Altin Lala: Das war noch nicht so toll. Ungewohnt als Manndecker im Einsatz, weil Mirko Baschetti grippekrank war. Lala schleppte anfangs den Unsicherheitsfaktor in die Abwehr. Machte aber ein Tor und alles wieder gut.

Carsten Linke: Einzig verbliebener aus der früheren Abwehrformation. Sah gegen Donkov nicht nur beim 1:1 durch den Bulgaren schlecht aus, weil er zu weit weg stand von seinem Gegenspieler. Machte aber in der zweiten Halbzeit viel für die Offensive.

Harald Gärtner: Überraschend im Team, sollte Wollitz stoppen. Da hat Fanz zwar nicht den Bock zum Gärtner gemacht, aber für einen weiteren Einsatz hat er sich wohl nicht empfohlen.

Jens Rasiejewski: Kämpfte gegen den rumänischen Nationalspieler Munteanu, gewann das Duell klar.

Otto Addo: Hat seine Verletzung noch immer nicht ganz auskuriert. Bei jedem Schuß zwickt’s im Oberschenkel. Riskierte trotzdem früh einen Versuch aus 20 Metern. Machte eiskalt das wichtige 2:1. Was will man mehr?

Markus Kreuz: Zuletzt rechts vorne, gestern links hinten. Was er machte, war meistens gut.

Damian Brezina: Hat seine Grundausbildung bei der Bundeswehr erst überstanden. Ein Grund für seine nicht überzeugende Leistung.

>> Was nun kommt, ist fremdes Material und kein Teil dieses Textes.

(** *** One iteration of the PMT loop (lines 53 to 201) *)

(** [new TGraphErrors(num_data_points, voltage, gain, voltage_error, gain_error)] *)
Definition graph_of (n : nat) (a : channel_arrays D) : TGraphErrors D :=
  MkGraph n (voltage a) (gain a) (voltage_error a) (gain_error a).

(** Lines 110 and 138 to 145: the function is created, seeded with
    [(-30, 7)], fitted, and fitted again in the loop of [refit]. *)
Definition fit_channel (pmt : Z) (data : TGraphErrors D) : TF1 D * list (event D) :=
  let fit := TF1_new fbegin fend in
  let fit := SetParameters (of_int (-30)) (of_int 7) fit in
  let first_call := FitCall pmt data fit in
  let fit := Fit data fit in
  let '(fit, calls) := refit 9 pmt data fit in
  (fit, first_call :: calls).

(** Lines 101 to 200, for a counter [n] and the arrays [a]: the test of the
    number of points with its [continue], then fit, table block and plots. *)
Definition fit_and_report (chimney : string) (pmt_num : Z) (n : nat)
    (a : channel_arrays D) : list (event D) :=
  if negb (n =? 3)%nat && negb (n =? 6)%nat then
    [Cout (pmt_num + 1)
       [IStr "Improper number of data points for PMT ";
        IInt (pmt_num + 1); IStr ". SKIPPING"; IEndl]]
  else
    let data := graph_of n a in
    let '(fit, calls) := fit_channel (pmt_num + 1) data in
    let par := GetParameters fit in
    let constant := fst par in
    let exponent := snd par in
    let amplitude := Exp constant in
    [Cout (pmt_num + 1) [IStr "Fitting "; IInt (pmt_num + 1); IEndl]]
    ++ calls
    ++ [Fout (pmt_num + 1) placeholder_line;
        Fout (pmt_num + 1) placeholder_line;
        Fout (pmt_num + 1) (data_line constant exponent fit);
        GainFunc (pmt_num + 1) amplitude exponent;
        Print (pmt_num + 1) (outnamepdf chimney pmt_num)].

Definition analyze (chimney : string) (junk : stack_junk D)
    (input : list (token D)) (pmt_num : Z) : outcome (list (event D)) :=
  b <- read_loop pmt_num input (fresh_buffers junk) ;;
  Done (fit_and_report chimney pmt_num (num_data_points b) (preprocess b)).

(** *** The macro *)

(** The body of the loop for the PMT numbers [pmts], one after the other;
    [junk] gives the uninitialised memory each iteration finds. *)
Fixpoint analyze_each (chimney : string) (junk : Z -> stack_junk D)
    (input : list (token D)) (pmts : list Z) : outcome (list (event D)) :=
  match pmts with
  | [] => Done []
  | pmt_num :: later =>
      evs <- analyze chimney (junk pmt_num) input pmt_num ;;
      rest <- analyze_each chimney junk input later ;;
      Done (evs ++ rest)
  end.

(** [for (int pmt_num = 0; pmt_num < NPMT; pmt_num++)]: every iteration
    opens [chimney + ".txt"] again and reads the same [input]. *)
Definition GainVoltage (chimney : string) (junk : Z -> stack_junk D)
    (input : list (token D)) : outcome (list (event D)) :=
  analyze_each chimney junk input (seqZ 0 NPMT).

End Macro.

(** ** The vocabulary of the properties *)

Section Vocabulary.

Context {D : Type} `{DoubleOps D}.

(** The records the reading loop goes through: the complete groups of four
    numbers before the first extraction that fails. *)
Fixpoint records (input : list (token D)) : list (measurement D) :=
  match input with
  | Num p :: Num v :: Num g :: Num ge :: rest =>
      Measurement p v g ge :: records rest
  | _ => []
  end.

(** The test [p == pmt_num + 1] on a record. *)
Definition matches (pmt_num : Z) (m : measurement D) : bool :=
  deq (m_pmt m) (of_int (pmt_num + 1)).

(** The records of one PMT, in the order of the input, and their number. *)
Definition matching (pmt_num : Z) (input : list (token D)) : list (measurement D) :=
  List.filter (matches pmt_num) (records input).

Definition count (pmt_num : Z) (input : list (token D)) : nat :=
  length (matching pmt_num input).

(** The rule of three or six points. *)
Definition valid_count (n : nat) : bool := (n =? 3)%nat || (n =? 6)%nat.

(** The reading loop on records instead of fields. *)
Fixpoint load (pmt_num : Z) (ms : list (measurement D)) (b : raw_buffers D)
  : outcome (raw_buffers D) :=
  match ms with
  | [] => Done b
  | m :: ms' =>
      if matches pmt_num m then
        (vr <- store (voltage_raw b) (num_data_points b) (m_voltage m) ;;
         gr <- store (gain_raw b) (num_data_points b) (dmul (m_gain m) gain_scale) ;;
         ger <- store (gain_error_raw b) (num_data_points b)
                      (dmul (m_gain_error m) gain_scale) ;;
         load pmt_num ms' (MkRaw vr gr ger (S (num_data_points b))))%outcome
      else load pmt_num ms' b
  end.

Gerald Asamoah: Zwei Zaubertore. Hatte aber Pech, weil der Schiedsrichter oft zu ungerecht gegen den 96-Star entschied.

Dieter Hecking: Vom Libero zum Stürmer umgeschult. Hat sich bemüht, steht nach so einer Leistung dann meist im Zeugnis.

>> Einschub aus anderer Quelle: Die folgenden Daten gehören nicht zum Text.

Lemma initiatorRefund_continues (params : RefundRequest) :
  kept (fst (initiatorRefund params w)).
Proof.
  unfold initiatorRefund, fetchUtxos, broadcastTransaction.
  run_coord; settle_lookup.
Qed.

Lemma responderRefund_continues (params : RefundRequest) :
  kept (fst (responderRefund params w)).
Proof.
  unfold responderRefund, fetchUtxos, broadcastTransaction.
  run_coord; settle_lookup.
Qed.

Lemma recordInitiatorFunding_continues (params : FundingParams) :
  kept (fst (recordInitiatorFunding params w)).
Proof.
  unfold recordInitiatorFunding, fetchBalance.
  run_coord; settle_lookup.
Qed.

Lemma recordResponderFunding_continues (params : FundingParams) :
  kept (fst (recordResponderFunding params w)).
Proof.
  unfold recordResponderFunding, fetchBalance.
  run_coord; settle_lookup.
Qed.

Lemma joinSwap_continues (responderSecrets : ResponderSecrets) (params : JoinParams) :
  kept (fst (joinSwap responderSecrets params w)).
Proof.
  unfold joinSwap, storeEscrow.
  run_coord; settle_lookup.
Qed.

End Steps.

Ltac settle_none :=
  cbn [swaps fst]; repeat (apply lookup_alter_None); assumption.

Section NoNewSwap.

Context `{Env}.

Variable w : World.
Variable id : string.
Hypothesis Hnone : swaps w !! id = None.

Lemma initiatorClaim_no_new (params : ClaimRequest) :
  swaps (fst (initiatorClaim params w)) !! id = None.
Proof.
  unfold initiatorClaim, fetchUtxos, broadcastTransaction. run_coord; settle_none.
Qed.

Lemma responderClaim_no_new (params : ClaimRequest) :
  swaps (fst (responderClaim params w)) !! id = None.
Proof.
  unfold responderClaim, fetchUtxos, broadcastTransaction. run_coord; settle_none.
Qed.

Lemma initiatorRefund_no_new (params : RefundRequest) :
  swaps (fst (initiatorRefund params w)) !! id = None.
Proof.
  unfold initiatorRefund, fetchUtxos, broadcastTransaction. run_coord; settle_none.
Qed.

Stefan Blank: Kam für Brezina. Unauffällig.

Babacar N’Diaye: Kam spät und erzielte tatsächlich seine beiden ersten Tore für 96. Das wird ihm Auftrieb geben.

Die Pressestimmen:

Bild (Köln): Böse Schnitzer! Manndecker außer Rand und Band. Der FC zum Schluß ein Torso, ein Hühnerhaufen, ein Absteiger. Kein Wort mehr - bitte schön - vom Wiederaufstieg.

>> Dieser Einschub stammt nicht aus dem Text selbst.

Lemma StronglySorted_app_2 {A} (R : A → A → Prop) l k :
  (∀ x y, x ∈ l → y ∈ k → R x y) → StronglySorted R l → StronglySorted R k →
  StronglySorted R (l ++ k).
Proof.
  intros H Hl Hk. induction Hl as [|x l Hl IH Hx]; simpl; [done|].
  constructor; [apply IH; intros; apply H; [by right|done]|].
  apply Forall_app. split; [done|]. apply Forall_forall. intros y Hy. apply H; [left|done].
Qed.

Lemma StronglySorted_fmap_in {A B} (R : A → A → Prop) (Q : B → B → Prop) (f : A → B) l :
  (∀ x y, x ∈ l → y ∈ l → R x y → Q (f x) (f y)) →
  StronglySorted R l → StronglySorted Q (f <$> l).
Proof.
  intros H Hl. induction Hl as [|x l Hl IH Hx]; simpl; [constructor|].
  constructor; [apply IH; intros; apply H; [by right..|done]|].
  apply Forall_fmap, Forall_forall. intros y Hy. simpl. apply H; [left|by right|].
  by eapply Forall_forall in Hx.
Qed.

Lemma sorted_adjacent {A} (R : A → A → Prop) `{!Transitive R} l :
  (∀ i a b, idx l i = Some a → idx l (i + 1) = Some b → R a b) → StronglySorted R l.
Proof.
  intros HR. apply Sorted_StronglySorted; [done|]. induction l as [|x l IH]; [constructor|]. constructor.
  - apply IH. intros i a b Ha Hb. apply (HR (i + 1)); by rewrite idx_cons, decide_False, N.add_sub by lia.
  - destruct l as [|y l]; constructor. by apply (HR 0).
Qed.

Lemma StronglySorted_weaken {A} (R Q : A → A → Prop) l :
  (∀ x y, R x y → Q x y) → StronglySorted R l → StronglySorted Q l.
Proof.
  intros HRQ Hl. rewrite <- (list_fmap_id l).
  eapply StronglySorted_fmap_in; [|exact Hl]. intros x y _ _. apply HRQ.
Qed.

Lemma sorted_idx {A} (R : A → A → Prop) l i j x y :
  StronglySorted R l → idx l i = Some x → idx l j = Some y → i < j → R x y.
Proof.
  intros Hl. revert i j. induction Hl as [|z l Hl IH Hz]; intros i j Hi Hj Hlt.
  - by rewrite idx_nil in Hi.
  - rewrite idx_cons in Hi, Hj. rewrite decide_False in Hj by lia.
    case_decide as E.
    + injection Hi as ->. rewrite Forall_forall in Hz. apply Hz. by eapply idx_elem_of.
    + apply (IH (i - 1) (j - 1)); [done..|lia].
Qed.

(** A strictly ascending list is determined by its elements. *)
Lemma sorted_unique_N (l k : list N) :
  StronglySorted N.lt l → StronglySorted N.lt k → (∀ x, x ∈ l ↔ x ∈ k) → l = k.
Proof.
  intros Hl. revert k. induction Hl as [|x l Hl IH Hx]; intros k Hk He.
  - destruct k as [|y k]; [done|]. exfalso. by apply (not_elem_of_nil y), He; left.
  - destruct Hk as [|y k Hk Hy]; [exfalso; by apply (not_elem_of_nil x), He; left|].
    rewrite Forall_forall in Hx. rewrite Forall_forall in Hy.
    assert (x = y) as <-.
    { assert (x ∈ y :: k) as [->|H1]%elem_of_cons by (apply He; left); [done|].
      assert (y ∈ x :: l) as [->|H2]%elem_of_cons by (apply He; left); [done|].
      specialize (Hx _ H2). specialize (Hy _ H1). lia. }
    f_equal. apply IH; [done|]. intros z. specialize (He z). rewrite !elem_of_cons in He.
    split; intros Hz.
    + destruct (proj1 He) as [->|]; auto. specialize (Hx _ Hz). lia.
    + destruct (proj2 He) as [->|]; auto. specialize (Hy _ Hz). lia.
Qed.

Lemma sorted_lt_NoDup (l : list N) : StronglySorted N.lt l → NoDup l.
Proof.
  induction 1 as [|x l Hl IH Hx]; constructor; [|done].
  intros Hin. eapply Forall_forall in Hx; [|done]. lia.
Qed.

(** ** Filters *)

Lemma NoDup_omap_inj {A B} (f : A → option B) (l : list A) : NoDup l →
  (∀ x y z, x ∈ l → y ∈ l → f x = Some z → f y = Some z → x = y) → NoDup (omap f l).
Proof.
  induction 1 as [|x l Hx Hl IH]; intros Hf; csimpl; [constructor|].
  assert (NoDup (omap f l)) as Hn by (apply IH; intros; eapply Hf; eauto using list_elem_of_further).
  destruct (f x) as [z|] eqn:E; [|done]. constructor; [|done].
  intros (y & Hy & Ey)%list_elem_of_omap. apply Hx.
  assert (x = y) as -> by (eapply Hf; eauto using list_elem_of_here, list_elem_of_further). done.
Qed.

Bild (Hannover): Wahnsinn! 96 versohlte Schuster. Hannover hat wieder eine Mannschaft zum Verlieben.

Express (Köln): Was für ein Debakel! Bittere FC-Pleite - hat Schuster die Schnauze voll?

Hannoversche Allgemeine Zeitung: Ein sensationelles Fußballfest. Die Roten spielten - zumindest in der letzten halben Stunde - mitreißend und herzerfrischend.

Deutsche Presse-Agentur: Erstliga-Absteiger 1. FC Köln wurden beim Aufsteiger Hannover förmlich demontiert.

Sport-Informationsdienst: Debakel für die "Geißböcke". Der Bundesliga-Absteiger ging bei Aufsteiger Hannover 96 mit 1:6 unter. Die Stars blieben im vierten Spiel hintereinander ohne Sieg und müssen nun sogar in der zweiten Bundesliga um ihr Überleben kämpfen.